Your objective: Include in the output exactly the lines from the opening of the data through the line containing "[useBinanceSocket] hook (address", and nothing more.

Data extract:
■ ■ ■

(** * Order book view over a Binance stream: model and properties

    The repository has two TypeScript sources: the [OrderBook] React
    component (ledgers held in refs, render coalescing through
    [requestAnimationFrame], top-of-book and spread) and the
    [useBinanceSocket] hook (address construction, message routing,
    reconnection with backoff, shutdown).  Both are embedded below as
    functions on explicit states.  The module [lib/orderbook], which the
    component imports, is not among the sources and is modelled from the
    specification.

    Numbers.  JavaScript numbers are IEEE binary64 values.  The
    reconnection backoff is computed on binary64 numbers ([float]), as
    the hook does; prices and quantities, which come from the modelled
    library, are canonical rationals ([Qc]). *)

From Stdlib Require Import ZArith QArith Qcanon Qminmax Qpower Qabs.
From Stdlib Require Import String Ascii List Lia Floats.
From stdpp Require Import base numbers strings sorting option list gmap.

Set Warnings "-inexact-float,-register-all".

Local Open Scope string_scope.

(* ===================================================================== *)
(** * Decoded JSON values *)
(* ===================================================================== *)

Module Json.
(** X7: the pie chart ([#2]) of a non-empty table is an 8x5 figure with one
    pie and a title, and [get_chart] returns its image. The pie has one
    wedge per distinct difficulty label present in the data, sized by its
    number of rows. The wedges come in non-increasing size, and the sizes sum
    to the number of rows. With no rows, [plt.pie] raises [ValueError]
    instead. *)
Theorem pie_chart_wedges :
  forall (agg_render : Figure -> list byte) (data : list Row) (labels : list string) (st : Pyplot),
    data <> [] ->
    let vc := value_counts (map row_difficulty data) in
    (exists s, fst (get_chart agg_render (Some "#2") data labels st) = Ok s)
    /\ current_figure (snd (get_chart agg_render (Some "#2") data labels st))
       = mkFigure (80, 50)
           [APie (map snd vc) (map fst vc) "%1.1f%%" pie_colors 90;
            ATitle "Recipe Distribution by Difficulty" 14 "bold"] true
    /\ NoDup (map fst vc)
    /\ (forall x, In x (map fst vc) <-> In x (map row_difficulty data))
    /\ (forall x c, In (x, c) vc -> c = Z.of_nat (count_occ string_dec (map row_difficulty data) x))
    /\ Sorted (fun a b => b <= a) (map snd vc)
    /\ fold_right Z.add 0 (map snd vc) = Z.of_nat (List.length data)
    /\ fst (get_chart agg_render (Some "#2") [] labels st) = Raise "ValueError".
Proof.
  intros agg_render data labels st Hd vc.
  destruct (value_counts_spec (map row_difficulty data)) as (H1 & H2 & H3 & H4 & H5).
  fold vc in H1, H2, H3, H4, H5.
  destruct (get_chart_pie_figure agg_render data labels st Hd) as [Ok' Fig].
  split; [eexists; exact Ok'|]. split; [exact Fig|].
  split; [exact H1|]. split; [exact H2|]. split; [exact H3|].
  split; [|split; [|apply get_chart_pie_empty]].
  - clear -H4. induction H4 as [|a l Hs IH Hr]; cbn [map]; constructor; [exact IH|].
    destruct Hr as [|b l Hb]; cbn [map]; constructor. exact Hb.
  - rewrite length_map in H5. rewrite <- H5. apply sum_counts_map.
Qed.

Lemma pie_chart_wedges_witness :
  sample_df <> []
  /\ exists s, fst (get_chart (fun _ => []) (Some "#2") sample_df [] st0) = Ok s.
Proof.
  assert (H : sample_df <> []) by (vm_compute; discriminate).
  split; [exact H|].
  exact (proj1 (pie_chart_wedges (fun _ => []) sample_df [] st0 H)).
Defined.

Lemma difficulty_label : forall r, In (difficulty r) ["Easy"; "Medium"; "Intermediate"; "Hard"].
Proof.
  intros r. unfold difficulty, difficulty_of. cbn zeta.
  destruct (cooking_time r <? 10), (cooking_time r >=? 10),
    (Z.of_nat (List.length (ingredients_list (ingredients r))) <? 4),
    (Z.of_nat (List.length (ingredients_list (ingredients r))) >=? 4); cbn; tauto.
Qed.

■ ■ ■

Response to this task:
(** * Order book view over a Binance stream: model and properties

    The repository has two TypeScript sources: the [OrderBook] React
    component (ledgers held in refs, render coalescing through
    [requestAnimationFrame], top-of-book and spread) and the
    [useBinanceSocket] hook (address construction, message routing,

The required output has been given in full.